[Stored entries]
■ ■ ■

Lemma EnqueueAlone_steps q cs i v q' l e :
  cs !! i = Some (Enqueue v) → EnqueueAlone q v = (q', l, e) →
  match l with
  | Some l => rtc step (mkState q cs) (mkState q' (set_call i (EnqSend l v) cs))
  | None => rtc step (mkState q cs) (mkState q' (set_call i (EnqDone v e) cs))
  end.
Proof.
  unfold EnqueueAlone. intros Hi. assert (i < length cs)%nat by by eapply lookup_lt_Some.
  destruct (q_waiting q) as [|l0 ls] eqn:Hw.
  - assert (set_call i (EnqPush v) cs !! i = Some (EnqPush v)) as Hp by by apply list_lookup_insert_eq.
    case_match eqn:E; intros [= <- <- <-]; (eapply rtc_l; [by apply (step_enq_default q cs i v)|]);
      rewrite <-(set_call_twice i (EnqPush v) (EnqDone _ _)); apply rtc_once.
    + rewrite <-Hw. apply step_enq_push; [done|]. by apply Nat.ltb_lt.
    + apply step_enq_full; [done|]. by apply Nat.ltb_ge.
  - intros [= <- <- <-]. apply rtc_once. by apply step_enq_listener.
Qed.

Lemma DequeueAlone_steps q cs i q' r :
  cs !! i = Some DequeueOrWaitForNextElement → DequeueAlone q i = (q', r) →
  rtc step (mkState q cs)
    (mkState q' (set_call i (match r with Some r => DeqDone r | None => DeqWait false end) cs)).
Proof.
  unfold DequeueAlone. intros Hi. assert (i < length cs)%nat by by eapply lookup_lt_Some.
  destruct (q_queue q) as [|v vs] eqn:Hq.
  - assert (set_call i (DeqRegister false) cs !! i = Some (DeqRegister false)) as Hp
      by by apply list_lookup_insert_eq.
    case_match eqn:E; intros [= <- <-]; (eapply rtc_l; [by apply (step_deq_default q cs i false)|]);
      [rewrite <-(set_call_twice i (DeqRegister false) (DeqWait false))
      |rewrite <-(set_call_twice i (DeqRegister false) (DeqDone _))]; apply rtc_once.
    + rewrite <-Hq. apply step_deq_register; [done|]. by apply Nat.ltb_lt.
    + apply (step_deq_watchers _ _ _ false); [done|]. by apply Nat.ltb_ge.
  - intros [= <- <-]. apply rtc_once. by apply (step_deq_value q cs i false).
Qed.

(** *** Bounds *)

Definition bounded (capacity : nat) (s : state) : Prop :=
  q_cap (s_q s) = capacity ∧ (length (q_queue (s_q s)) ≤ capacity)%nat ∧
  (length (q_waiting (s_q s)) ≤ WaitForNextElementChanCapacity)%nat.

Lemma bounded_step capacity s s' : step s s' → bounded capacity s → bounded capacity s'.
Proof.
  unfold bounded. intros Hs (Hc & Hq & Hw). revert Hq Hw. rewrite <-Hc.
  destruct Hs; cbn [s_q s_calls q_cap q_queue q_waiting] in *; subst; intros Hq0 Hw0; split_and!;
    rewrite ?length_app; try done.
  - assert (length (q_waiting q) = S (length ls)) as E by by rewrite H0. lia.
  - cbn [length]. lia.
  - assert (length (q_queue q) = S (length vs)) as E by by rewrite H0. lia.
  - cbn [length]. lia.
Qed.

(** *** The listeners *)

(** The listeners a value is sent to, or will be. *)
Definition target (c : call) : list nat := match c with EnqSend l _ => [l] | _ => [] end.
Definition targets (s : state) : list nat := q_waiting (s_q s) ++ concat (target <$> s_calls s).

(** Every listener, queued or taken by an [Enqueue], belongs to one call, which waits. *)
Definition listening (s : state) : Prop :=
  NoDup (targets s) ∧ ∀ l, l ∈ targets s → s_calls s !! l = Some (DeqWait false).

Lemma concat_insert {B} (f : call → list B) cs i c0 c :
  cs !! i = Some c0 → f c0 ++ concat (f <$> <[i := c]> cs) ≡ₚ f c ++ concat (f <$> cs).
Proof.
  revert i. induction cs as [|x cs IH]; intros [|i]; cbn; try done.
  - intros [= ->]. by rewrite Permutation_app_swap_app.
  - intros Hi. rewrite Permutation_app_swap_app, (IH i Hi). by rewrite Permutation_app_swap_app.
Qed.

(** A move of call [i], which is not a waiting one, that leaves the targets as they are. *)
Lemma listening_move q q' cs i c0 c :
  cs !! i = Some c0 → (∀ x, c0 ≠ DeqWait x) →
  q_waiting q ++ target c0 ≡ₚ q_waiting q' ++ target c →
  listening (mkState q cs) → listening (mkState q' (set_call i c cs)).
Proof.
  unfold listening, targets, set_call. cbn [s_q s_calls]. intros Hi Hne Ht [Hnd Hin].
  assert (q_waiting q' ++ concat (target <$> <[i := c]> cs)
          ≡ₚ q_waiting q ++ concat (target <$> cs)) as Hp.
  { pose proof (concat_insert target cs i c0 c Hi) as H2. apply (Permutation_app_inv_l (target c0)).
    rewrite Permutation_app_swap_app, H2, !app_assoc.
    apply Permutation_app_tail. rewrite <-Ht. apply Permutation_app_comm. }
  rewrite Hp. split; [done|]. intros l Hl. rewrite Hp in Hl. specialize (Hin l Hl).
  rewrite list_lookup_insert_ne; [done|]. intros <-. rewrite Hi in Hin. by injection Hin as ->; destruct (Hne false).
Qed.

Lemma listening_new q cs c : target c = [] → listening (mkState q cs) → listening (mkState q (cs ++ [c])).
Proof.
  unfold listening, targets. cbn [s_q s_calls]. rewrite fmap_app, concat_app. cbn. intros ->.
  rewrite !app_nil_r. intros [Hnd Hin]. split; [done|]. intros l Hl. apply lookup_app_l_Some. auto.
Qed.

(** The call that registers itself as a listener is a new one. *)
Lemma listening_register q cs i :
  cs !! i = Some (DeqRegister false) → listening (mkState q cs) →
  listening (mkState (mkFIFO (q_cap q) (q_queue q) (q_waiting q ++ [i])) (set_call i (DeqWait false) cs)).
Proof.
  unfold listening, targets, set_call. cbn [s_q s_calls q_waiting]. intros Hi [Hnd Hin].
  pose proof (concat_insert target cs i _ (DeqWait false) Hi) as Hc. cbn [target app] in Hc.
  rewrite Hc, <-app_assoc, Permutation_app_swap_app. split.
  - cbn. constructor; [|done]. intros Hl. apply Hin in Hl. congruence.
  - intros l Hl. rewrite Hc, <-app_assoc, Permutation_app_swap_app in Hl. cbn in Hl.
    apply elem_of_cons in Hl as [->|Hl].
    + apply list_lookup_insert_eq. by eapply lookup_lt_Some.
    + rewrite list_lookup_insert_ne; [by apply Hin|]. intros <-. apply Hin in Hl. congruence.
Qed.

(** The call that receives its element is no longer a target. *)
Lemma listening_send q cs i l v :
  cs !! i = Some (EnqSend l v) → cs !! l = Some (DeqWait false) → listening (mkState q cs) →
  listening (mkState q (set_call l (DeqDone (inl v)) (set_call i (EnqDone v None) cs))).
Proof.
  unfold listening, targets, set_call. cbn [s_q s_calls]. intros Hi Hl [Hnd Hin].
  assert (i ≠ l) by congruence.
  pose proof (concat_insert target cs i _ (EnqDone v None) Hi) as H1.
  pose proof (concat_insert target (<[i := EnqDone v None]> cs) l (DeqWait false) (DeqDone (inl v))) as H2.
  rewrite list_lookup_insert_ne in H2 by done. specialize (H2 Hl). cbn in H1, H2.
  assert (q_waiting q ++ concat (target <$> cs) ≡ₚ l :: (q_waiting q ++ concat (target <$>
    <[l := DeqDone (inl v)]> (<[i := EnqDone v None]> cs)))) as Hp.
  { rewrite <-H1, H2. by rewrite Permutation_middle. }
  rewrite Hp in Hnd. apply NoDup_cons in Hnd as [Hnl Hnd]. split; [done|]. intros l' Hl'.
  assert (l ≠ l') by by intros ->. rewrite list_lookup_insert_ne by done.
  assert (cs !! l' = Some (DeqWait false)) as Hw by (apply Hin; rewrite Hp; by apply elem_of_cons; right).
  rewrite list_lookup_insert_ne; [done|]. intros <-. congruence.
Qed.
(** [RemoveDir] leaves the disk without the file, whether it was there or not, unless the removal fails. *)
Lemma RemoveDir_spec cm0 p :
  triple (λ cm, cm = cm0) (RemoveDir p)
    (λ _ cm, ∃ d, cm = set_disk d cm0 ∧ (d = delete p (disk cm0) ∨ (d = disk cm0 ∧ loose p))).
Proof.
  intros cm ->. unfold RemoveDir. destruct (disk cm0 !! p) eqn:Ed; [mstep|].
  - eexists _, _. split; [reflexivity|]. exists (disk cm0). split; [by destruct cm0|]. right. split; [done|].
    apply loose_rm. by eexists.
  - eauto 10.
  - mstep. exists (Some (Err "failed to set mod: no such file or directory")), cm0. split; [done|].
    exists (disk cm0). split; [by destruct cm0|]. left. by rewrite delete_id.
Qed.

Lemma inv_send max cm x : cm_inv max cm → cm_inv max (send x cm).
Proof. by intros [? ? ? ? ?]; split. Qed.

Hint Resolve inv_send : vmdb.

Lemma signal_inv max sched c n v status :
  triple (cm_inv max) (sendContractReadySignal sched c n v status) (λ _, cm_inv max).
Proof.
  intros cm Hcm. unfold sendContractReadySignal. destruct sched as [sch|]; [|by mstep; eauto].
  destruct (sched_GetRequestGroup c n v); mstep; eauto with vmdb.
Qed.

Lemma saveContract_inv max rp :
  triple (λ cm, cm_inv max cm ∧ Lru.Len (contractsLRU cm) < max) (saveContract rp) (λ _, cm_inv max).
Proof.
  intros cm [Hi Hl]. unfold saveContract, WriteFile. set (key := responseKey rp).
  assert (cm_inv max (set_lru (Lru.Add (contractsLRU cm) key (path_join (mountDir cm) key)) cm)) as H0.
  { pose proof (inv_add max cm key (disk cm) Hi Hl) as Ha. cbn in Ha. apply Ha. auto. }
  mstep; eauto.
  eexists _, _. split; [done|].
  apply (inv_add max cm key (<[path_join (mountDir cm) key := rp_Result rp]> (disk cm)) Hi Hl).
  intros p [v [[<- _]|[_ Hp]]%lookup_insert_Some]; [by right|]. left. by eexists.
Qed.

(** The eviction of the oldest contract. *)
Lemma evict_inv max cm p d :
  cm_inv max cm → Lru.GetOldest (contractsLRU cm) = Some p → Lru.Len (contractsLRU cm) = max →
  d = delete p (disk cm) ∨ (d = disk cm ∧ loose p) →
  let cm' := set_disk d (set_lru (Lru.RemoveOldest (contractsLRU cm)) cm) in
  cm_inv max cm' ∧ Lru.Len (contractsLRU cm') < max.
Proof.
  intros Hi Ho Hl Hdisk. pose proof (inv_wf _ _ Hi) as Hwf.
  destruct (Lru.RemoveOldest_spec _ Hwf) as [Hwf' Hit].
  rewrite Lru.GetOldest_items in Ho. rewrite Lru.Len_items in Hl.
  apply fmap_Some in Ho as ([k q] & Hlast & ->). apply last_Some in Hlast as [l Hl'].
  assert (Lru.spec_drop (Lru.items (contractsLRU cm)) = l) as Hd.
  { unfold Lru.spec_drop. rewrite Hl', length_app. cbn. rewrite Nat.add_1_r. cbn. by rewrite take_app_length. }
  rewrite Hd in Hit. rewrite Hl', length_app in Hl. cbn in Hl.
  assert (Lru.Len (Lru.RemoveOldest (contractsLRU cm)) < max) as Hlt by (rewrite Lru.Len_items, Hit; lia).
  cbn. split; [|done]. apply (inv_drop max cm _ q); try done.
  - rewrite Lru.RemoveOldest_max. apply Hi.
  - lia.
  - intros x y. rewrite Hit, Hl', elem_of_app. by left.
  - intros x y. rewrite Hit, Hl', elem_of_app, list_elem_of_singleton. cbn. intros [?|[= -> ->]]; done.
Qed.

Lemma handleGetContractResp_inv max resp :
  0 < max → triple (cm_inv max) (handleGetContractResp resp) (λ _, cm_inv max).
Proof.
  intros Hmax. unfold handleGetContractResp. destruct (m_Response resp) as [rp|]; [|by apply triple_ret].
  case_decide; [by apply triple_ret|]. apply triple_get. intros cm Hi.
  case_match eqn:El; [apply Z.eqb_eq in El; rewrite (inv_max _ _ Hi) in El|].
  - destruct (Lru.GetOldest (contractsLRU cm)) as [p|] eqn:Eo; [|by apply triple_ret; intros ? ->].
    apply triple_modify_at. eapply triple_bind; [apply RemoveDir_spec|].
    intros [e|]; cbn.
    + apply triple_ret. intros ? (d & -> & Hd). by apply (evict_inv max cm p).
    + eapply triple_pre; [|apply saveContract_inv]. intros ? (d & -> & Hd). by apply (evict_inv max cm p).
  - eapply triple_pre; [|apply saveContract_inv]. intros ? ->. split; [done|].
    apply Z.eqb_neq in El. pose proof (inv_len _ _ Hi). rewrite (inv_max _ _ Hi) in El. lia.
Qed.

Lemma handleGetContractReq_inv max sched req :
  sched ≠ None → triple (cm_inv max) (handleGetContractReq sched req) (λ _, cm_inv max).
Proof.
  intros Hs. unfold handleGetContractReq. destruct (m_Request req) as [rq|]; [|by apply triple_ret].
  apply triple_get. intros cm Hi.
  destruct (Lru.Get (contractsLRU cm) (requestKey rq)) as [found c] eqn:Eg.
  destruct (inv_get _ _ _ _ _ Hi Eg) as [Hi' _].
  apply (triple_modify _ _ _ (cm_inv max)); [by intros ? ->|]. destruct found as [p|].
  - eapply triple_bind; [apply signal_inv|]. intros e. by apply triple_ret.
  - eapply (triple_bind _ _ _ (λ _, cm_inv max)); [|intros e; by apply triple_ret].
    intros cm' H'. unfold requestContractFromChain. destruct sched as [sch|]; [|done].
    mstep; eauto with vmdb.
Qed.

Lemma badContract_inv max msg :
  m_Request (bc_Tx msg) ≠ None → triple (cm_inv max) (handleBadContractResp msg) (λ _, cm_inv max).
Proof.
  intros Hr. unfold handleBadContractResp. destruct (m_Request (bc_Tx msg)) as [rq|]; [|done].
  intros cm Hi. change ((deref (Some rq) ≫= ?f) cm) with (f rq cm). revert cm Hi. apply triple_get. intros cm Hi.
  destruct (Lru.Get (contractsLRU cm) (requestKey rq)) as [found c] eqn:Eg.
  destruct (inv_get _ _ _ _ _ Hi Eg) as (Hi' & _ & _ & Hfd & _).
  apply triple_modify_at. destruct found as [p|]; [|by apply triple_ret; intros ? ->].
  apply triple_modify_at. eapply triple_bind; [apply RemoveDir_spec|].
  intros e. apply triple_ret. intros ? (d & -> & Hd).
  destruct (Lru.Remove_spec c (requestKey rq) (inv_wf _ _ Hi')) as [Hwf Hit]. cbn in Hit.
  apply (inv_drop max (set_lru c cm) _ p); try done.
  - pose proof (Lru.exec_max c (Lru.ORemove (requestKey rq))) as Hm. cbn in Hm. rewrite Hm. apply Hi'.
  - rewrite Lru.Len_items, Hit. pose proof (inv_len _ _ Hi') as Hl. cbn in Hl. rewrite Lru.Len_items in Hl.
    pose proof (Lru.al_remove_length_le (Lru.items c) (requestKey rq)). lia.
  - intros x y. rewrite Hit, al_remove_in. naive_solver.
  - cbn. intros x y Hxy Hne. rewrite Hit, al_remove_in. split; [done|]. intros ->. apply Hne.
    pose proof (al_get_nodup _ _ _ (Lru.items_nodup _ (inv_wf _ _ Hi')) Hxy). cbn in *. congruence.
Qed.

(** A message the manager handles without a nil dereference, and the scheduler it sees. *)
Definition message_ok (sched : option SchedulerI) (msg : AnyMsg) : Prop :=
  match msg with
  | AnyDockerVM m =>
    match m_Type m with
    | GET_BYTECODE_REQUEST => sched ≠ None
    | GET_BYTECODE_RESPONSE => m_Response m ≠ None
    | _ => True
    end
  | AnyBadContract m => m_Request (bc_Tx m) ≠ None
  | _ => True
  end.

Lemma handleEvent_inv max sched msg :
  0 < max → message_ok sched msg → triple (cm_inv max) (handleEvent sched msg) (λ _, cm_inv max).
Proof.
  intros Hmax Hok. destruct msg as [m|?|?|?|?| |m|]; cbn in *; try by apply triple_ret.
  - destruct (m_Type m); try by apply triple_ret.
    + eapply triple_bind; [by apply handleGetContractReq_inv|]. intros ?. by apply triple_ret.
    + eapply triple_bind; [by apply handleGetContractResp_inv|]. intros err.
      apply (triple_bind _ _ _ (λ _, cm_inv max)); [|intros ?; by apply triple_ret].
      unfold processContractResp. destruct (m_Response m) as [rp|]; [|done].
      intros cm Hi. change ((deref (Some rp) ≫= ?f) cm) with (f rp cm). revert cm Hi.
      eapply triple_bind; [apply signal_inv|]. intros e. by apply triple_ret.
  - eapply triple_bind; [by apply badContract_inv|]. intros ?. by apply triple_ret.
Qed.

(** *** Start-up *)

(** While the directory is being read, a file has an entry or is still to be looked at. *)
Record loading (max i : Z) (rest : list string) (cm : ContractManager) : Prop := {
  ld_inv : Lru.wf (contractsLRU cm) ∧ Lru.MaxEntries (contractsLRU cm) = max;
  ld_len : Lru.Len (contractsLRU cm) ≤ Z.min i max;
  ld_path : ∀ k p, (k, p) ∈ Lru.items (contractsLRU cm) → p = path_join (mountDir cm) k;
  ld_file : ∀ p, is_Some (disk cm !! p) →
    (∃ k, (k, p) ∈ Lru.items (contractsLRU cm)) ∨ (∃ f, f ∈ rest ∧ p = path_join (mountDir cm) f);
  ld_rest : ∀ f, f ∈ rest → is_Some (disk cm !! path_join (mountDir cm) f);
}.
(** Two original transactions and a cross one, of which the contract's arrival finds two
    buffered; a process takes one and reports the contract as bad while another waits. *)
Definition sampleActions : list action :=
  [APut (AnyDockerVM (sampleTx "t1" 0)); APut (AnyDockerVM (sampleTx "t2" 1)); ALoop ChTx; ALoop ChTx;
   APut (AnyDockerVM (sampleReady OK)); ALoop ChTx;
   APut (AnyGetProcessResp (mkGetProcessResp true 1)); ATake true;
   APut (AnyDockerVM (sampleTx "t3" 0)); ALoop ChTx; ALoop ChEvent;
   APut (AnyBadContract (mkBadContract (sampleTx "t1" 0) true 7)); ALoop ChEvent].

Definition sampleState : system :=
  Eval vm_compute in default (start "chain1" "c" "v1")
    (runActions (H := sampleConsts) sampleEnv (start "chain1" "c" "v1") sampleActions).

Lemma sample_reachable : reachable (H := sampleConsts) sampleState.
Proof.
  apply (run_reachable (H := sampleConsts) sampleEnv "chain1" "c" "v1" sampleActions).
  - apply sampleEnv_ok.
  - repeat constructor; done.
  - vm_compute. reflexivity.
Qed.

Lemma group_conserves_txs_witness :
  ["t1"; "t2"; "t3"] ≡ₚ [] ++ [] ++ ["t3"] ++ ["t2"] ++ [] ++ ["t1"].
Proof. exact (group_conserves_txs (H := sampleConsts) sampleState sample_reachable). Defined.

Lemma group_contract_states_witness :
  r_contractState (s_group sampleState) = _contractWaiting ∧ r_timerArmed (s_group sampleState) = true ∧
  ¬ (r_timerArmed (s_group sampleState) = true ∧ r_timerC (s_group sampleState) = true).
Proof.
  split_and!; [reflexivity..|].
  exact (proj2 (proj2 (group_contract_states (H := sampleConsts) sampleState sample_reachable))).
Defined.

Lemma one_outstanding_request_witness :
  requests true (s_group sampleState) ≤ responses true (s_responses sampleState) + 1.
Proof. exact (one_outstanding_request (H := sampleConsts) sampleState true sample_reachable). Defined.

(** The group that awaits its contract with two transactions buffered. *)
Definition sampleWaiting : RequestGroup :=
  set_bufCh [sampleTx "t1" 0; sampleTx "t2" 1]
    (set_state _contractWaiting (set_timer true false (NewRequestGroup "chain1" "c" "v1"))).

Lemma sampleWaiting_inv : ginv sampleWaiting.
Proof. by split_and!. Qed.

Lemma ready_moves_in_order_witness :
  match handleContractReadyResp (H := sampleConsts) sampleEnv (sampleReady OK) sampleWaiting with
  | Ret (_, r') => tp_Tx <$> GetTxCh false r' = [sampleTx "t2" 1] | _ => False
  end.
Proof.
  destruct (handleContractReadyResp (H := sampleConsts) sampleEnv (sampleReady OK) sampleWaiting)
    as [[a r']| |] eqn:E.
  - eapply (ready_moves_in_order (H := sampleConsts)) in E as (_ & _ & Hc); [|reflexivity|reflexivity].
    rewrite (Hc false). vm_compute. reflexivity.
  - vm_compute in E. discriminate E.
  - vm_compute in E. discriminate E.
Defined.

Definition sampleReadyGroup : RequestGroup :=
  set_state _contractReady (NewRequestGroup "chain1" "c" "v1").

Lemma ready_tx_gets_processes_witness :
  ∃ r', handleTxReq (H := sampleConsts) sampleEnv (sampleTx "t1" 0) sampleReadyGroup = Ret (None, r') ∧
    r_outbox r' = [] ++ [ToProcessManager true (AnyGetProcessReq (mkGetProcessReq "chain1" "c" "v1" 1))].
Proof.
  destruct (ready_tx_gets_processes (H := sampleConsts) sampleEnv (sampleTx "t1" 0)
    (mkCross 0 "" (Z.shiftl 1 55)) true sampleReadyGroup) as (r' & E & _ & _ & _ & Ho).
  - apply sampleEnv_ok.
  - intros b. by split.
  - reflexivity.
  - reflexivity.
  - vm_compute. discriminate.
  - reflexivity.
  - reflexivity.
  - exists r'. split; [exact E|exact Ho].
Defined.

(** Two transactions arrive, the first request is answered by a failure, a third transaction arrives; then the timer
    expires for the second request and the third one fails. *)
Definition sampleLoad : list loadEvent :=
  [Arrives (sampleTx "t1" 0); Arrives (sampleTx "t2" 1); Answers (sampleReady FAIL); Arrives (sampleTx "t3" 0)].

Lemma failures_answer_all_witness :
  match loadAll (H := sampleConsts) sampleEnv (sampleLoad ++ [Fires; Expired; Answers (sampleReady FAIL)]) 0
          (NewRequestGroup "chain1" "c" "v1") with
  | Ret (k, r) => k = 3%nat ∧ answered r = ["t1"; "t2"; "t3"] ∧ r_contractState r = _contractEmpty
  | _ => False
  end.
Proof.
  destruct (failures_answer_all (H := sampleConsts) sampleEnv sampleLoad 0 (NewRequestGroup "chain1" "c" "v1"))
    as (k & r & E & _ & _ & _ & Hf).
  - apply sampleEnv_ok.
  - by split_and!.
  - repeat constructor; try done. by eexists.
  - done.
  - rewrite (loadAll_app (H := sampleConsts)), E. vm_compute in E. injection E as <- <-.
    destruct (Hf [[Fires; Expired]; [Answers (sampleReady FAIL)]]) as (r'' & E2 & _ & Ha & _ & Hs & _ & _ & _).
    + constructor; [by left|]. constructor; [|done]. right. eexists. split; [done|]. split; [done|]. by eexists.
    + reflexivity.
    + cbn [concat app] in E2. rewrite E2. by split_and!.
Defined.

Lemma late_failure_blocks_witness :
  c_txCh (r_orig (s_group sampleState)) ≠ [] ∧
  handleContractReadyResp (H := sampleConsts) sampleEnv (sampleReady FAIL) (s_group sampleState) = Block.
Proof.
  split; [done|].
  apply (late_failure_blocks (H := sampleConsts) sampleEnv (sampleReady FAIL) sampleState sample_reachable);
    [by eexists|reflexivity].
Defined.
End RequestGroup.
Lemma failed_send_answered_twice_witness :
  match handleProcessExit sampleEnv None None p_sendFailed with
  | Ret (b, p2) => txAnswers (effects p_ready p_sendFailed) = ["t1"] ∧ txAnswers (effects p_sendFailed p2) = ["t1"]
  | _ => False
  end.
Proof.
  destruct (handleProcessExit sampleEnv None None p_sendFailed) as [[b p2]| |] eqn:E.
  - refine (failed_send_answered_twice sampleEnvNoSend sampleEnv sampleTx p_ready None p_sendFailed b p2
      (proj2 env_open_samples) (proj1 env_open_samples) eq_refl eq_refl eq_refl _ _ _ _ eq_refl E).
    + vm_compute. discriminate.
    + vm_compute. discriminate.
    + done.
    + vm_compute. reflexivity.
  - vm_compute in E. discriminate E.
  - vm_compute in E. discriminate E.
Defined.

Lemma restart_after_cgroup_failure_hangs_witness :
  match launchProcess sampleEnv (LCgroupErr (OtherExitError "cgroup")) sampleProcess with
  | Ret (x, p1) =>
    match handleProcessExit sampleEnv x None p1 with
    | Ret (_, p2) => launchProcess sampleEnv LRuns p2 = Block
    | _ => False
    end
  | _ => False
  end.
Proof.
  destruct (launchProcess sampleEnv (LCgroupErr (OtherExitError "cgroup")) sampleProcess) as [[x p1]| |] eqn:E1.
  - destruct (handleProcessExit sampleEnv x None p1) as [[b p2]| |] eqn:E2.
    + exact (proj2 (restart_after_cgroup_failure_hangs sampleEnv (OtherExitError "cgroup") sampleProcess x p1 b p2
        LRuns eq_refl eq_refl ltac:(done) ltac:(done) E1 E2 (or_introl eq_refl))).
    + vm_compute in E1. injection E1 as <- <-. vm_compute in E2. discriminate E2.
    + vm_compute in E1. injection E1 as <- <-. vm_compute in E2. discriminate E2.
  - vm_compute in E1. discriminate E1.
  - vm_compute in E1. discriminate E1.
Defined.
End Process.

■ ■ ■

What is needed is every line of the records above that contains the word "fails".

(** [RemoveDir] leaves the disk without the file, whether it was there or not, unless the removal fails. *)
    expires for the second request and the third one fails. *)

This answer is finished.